Никто не спросит… Я вспоминаю любопытный факт из биографии Ефремова. В 1929 году он написал статью, в которой обосновывал возможность взятия с океанского дна образцов коренных пород. Отослал ее в солидный немецкий журнал «Геологише Рундшау». Через некоторое время рукопись вернули с рецензией профессора Отто Пратье, крупнейшего в те годы специалиста по морской геологии. Этот последний заявлял, что дно океана наглухо закрыто рыхлыми осадками и потому предложенные автором статьи исследования ненаучный вздор. Между тем сегодня подобные исследования — самое будничное дело…

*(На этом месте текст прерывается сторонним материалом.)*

Lemma inv_drop_body total w ch st body os op acc sent rcv ch' w' :
  drop_body w ch body = (ch', w') →
  sys_inv total {| sy_world := w; sy_channel := ch; sy_enqueue := st; sy_body := Some body;
    sy_other_segments := os; sy_other_permits := op;
    sy_accepted := acc; sy_sent := sent; sy_received := rcv |} →
  sys_inv total {| sy_world := w'; sy_channel := ch'; sy_enqueue := st; sy_body := None;
    sy_other_segments := os; sy_other_permits := op;
    sy_accepted := acc; sy_sent := sent; sy_received := rcv |}.
Proof.
  intros [= <- <-] H. inv_split H. unfold live_segments in Ha; cbn in Ha.
  constructor; cbn; try done; [|lia].
  unfold live_segments; cbn. apply accounted_drop_option, accounted_drop_all.
  acc_perm Ha.
Qed.

(** Every step keeps the invariant. *)
Lemma inv_step total s s' : step s s' → sys_inv total s → sys_inv total s'.
Proof.
  intros Hstep Hi. destruct Hstep;
    try solve [eauto using inv_begin, inv_enqueue, inv_timeout, inv_poll, inv_drop_body].
  - inv_split Hi. constructor; cbn; eauto.
    intros body' Hb' Hend. destruct (He body' Hb' Hend) as (? & ? & ?). done.
  - inv_split Hi. unfold live_segments in Ha; cbn in Ha. constructor; cbn; try done.
    unfold live_segments; cbn. rename H into Er.
    apply (accounted_reserve _ _ _ _ _ _ _ _ Ha) in Er. destruct r as [s|e]; [|done].
    destruct Er as [Er _]. acc_perm Er.
  - inv_split Hi. unfold live_segments in Ha; cbn in Ha. constructor; cbn; try done.
    unfold live_segments; cbn. apply accounted_drop. acc_perm Ha.
  - inv_split Hi. destruct Ha as [Hc Hu]. constructor; cbn; try done.
    destruct (conserved_acquire _ _ _ _ _ _ _ Hc H H0) as (Hc' & _ & Hu').
    split; cbn; [|by rewrite Hu']. eapply conserved_proper; [|exact Hc']. solve_Permutation.
  - inv_split Hi. destruct Ha as [Hc Hu]. constructor; cbn; try done.
    split; cbn; [|by rewrite drop_permit_in_use]. apply conserved_drop.
    eapply conserved_proper; [|exact Hc]. solve_Permutation.
Qed.

(** A stream when its handler has just made the channel and the body, in a world
    where other streams hold the segments [os] and the permits [op]. *)
Definition stream_init (w : World) (ch : Channel) os op : Sys :=
  {| sy_world := w; sy_channel := ch; sy_enqueue := EnqDone (Ok tt);
     sy_body := Some BudgetedBody_new; sy_other_segments := os; sy_other_permits := op;
     sy_accepted := []; sy_sent := []; sy_received := [] |}.

Lemma inv_init total w items ch os op :
  accounted total w os op → channel items = Some ch → sys_inv total (stream_init w ch os op).
Proof.
  intros Ha. unfold channel. destruct (0 <? items)%nat; [|done]. intros [= <-].
  constructor; cbn; try done; try lia; try (by intros ? [= <-]).
Qed.

Lemma inv_reachable total w items ch os op s :
  accounted total w os op → channel items = Some ch →
  rtc step (stream_init w ch os op) s → sys_inv total s.
Proof.
  intros Ha Hch. generalize (inv_init _ _ _ _ _ _ Ha Hch).
  generalize (stream_init w ch os op). intros s0 Hinv Hrtc. revert Hinv.
  induction Hrtc; eauto using inv_step.
Qed.

(** Whatever the producer, the client, the timers and the other streams do,
    in any order, every permit of every semaphore is either available or held by
    a live segment or an outstanding permit, and the process-wide counter is the
    number of bytes of the live segments (modulo the width of the counter).  In
    particular, once nothing is live every semaphore is full again. *)
Theorem budget_conserved total w items ch os op s :
  accounted total w os op → channel items = Some ch →
  rtc step (stream_init w ch os op) s →
  (∀ id sem, w_sems (sy_world s) !! id = Some sem →
     available_permits sem + held (permits_of (live_segments s) ++ sy_other_permits s) id
       = total id) ∧
  w_in_use (sy_world s) = local_total (live_segments s) mod 2 ^ 64 ∧
  (live_segments s = [] → sy_other_permits s = [] →
     w_in_use (sy_world s) = 0 ∧
     ∀ id sem, w_sems (sy_world s) !! id = Some sem → available_permits sem = total id).
Proof.
  intros Ha Hch Hr. destruct (inv_accounted _ _ (inv_reachable _ _ _ _ _ _ _ Ha Hch Hr))
    as [[H1 H2] H3].
  split_and!; [done|done|]. intros E1 E2. rewrite E1 in *. rewrite E2 in *.
  split; [by rewrite H3|]. intros id sem Hl. specialize (H1 _ _ Hl).
  unfold held in H1; cbn in H1. lia.
Qed.

(** The client receives a prefix of what was put in the channel, in order and
    without gaps, and what it has not received yet is in the channel; the channel
    never holds more than its capacity; a call of [enqueue] that returned [Ok]
    has put its whole payload in the channel, any other call a prefix of it; and
    the body only ends the stream when the client has everything. *)
Theorem queue_delivers total w items ch os op s :
  accounted total w os op → channel items = Some ch →
  rtc step (stream_init w ch os op) s →
  (length (ch_segments (sy_channel s)) ≤ ch_items (sy_channel s))%nat ∧
  sy_received s `prefix_of` sy_sent s ∧ sy_sent s `prefix_of` sy_accepted s ∧
  (sy_enqueue s = EnqDone (Ok tt) → sy_sent s = sy_accepted s) ∧
  (∀ body, sy_body s = Some body →
     sy_received s ++ queued (sy_channel s) = sy_sent s ∧
     (is_end_stream body = true → sy_received s = sy_sent s ∧ in_flight body = None)).
Proof.
  intros Ha Hch Hr. destruct (inv_reachable _ _ _ _ _ _ _ Ha Hch Hr)
    as [_ Hb Hrc Hd He Hs Hf Hq Ht].
  split_and!; [done|done| | |].
  - destruct (sy_enqueue s) as [todo|s0 todo|[[]|e]]; [..|done];
      rewrite <-Ht; by apply prefix_app_r.
  - intros E. rewrite E in Ht. cbn in Ht. by rewrite app_nil_r in Ht.
  - intros body Hbody. rewrite Hbody in Hq. specialize (Hq ltac:(done)). split; [done|].
    intros Hend. destruct (He body Hbody Hend) as (E & ? & ?). split; [|done].
    unfold queued in Hq. rewrite E in Hq. cbn in Hq. by rewrite app_nil_r in Hq.
Qed.

End Accounting.

(** ** What the operations return *)

Section Functional.
Context {sem_api : SemaphoreApi} {sem_laws : SemaphoreLaws}.

(** The permits a semaphore has left. *)
Definition avail (w : World) (id : sem_id) : option Z := available_permits <$> w_sems w !! id.

Lemma avail_record w n id : avail (record_budget_in_use w n) id = avail w id.
Proof. done. Qed.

… - Второе обстоятельство — неудовлетворенность окружающим миром. Она, замечу, свойственна каждому человеку: полностью могут быть довольны лишь животные, да и то далеко не всегда. Писатель, как и ученый, мечтает о лучшем, о гораздо лучшем. Но тяжелый воз истории катится своими темпами к далеким горизонтам, и темпы эти не упрекнешь в излишней поспешности… А живем-то мы сейчас! Отталкиваясь от несовершенств существующего мира, всякий человек пытается так или иначе улучшить жизнь. Один разобьет цветник, другой может спеть споет. Ну, а если у третьего хорошо работает фантазия, развито воображение? Что ж, он попытается создать свой мир — явления, которые хотел бы видеть состоявшимися, достижения, не осуществимые в пределах биографии современников. Словом, мир — для себя, мир — в себе. Но существующий в вас мир, мир только для вас — это неживой мир. Он открытие ваше, изобретение, создание, но он — мертв. И как при всяком открытии — музыкальном, научном, любом другом — естественно желание рассказать об открытом вами мире, сделать его явным для других. Так вот и рождается писательская потенция. Я начал с рассказов о необыкновенном — романтических рассказов о необыкновенных явлениях природы. Почему я обратился к приключенческому жанру? Да потому, что категорически не согласен с теми, кто склонен считать приключенческие книги литературой второго сорта. Герои таких книг всегда сильные, смелые, положительные, неутомимые; под их влиянием читателю и самому хочется сделать что-то в жизни, искать и найти… Убежден: будь у нас изобилие таких книг — меньше было бы поводов для появления в нашей «большой» литературе унылых произведений с пассивными, страдающими «героями» — растерянными хлюпиками, злобными эгоистами. Но хороших приключенческих книг у нас до сих пор до обидного мало, еще обиднее — недостаточное внимание к ним… Ну, а в те годы, когда я писал первые свои вещи, приключенческих книг, можно сказать, не было совсем…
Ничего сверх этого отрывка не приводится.